Assigned task —
The entries must be restated exactly as written.

***** Information supplied *****

(* ===== verification/ServiceSerial.v ===== *)
(** * The service: serial ports

    The serial part of [services/native/src/usb_service.cpp]: the rights to a port, which
    are those to its device, the requests to an open port, and what happens when the
    client of a port dies.  The serial manager is created when the first USB serial
    device shows up. *)

From stdpp Require Import pretty sorting.
From S2P Require Import Prelude UsbErrors HostDriver HostManager Service SerialManager.
From S2P Require RightManager.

*****

Solution to the problem —
(* ===== verification/ServiceSerial.v ===== *)
(** * The service: serial ports

    The serial part of [services/native/src/usb_service.cpp]: the rights to a port, which
    are those to its device, the requests to an open port, and what happens when the
    client of a port dies.  The serial manager is created when the first USB serial
    device shows up. *)

From stdpp Require Import pretty sorting.
From S2P Require Import Prelude UsbErrors HostDriver HostManager Service SerialManager.
From S2P Require RightManager.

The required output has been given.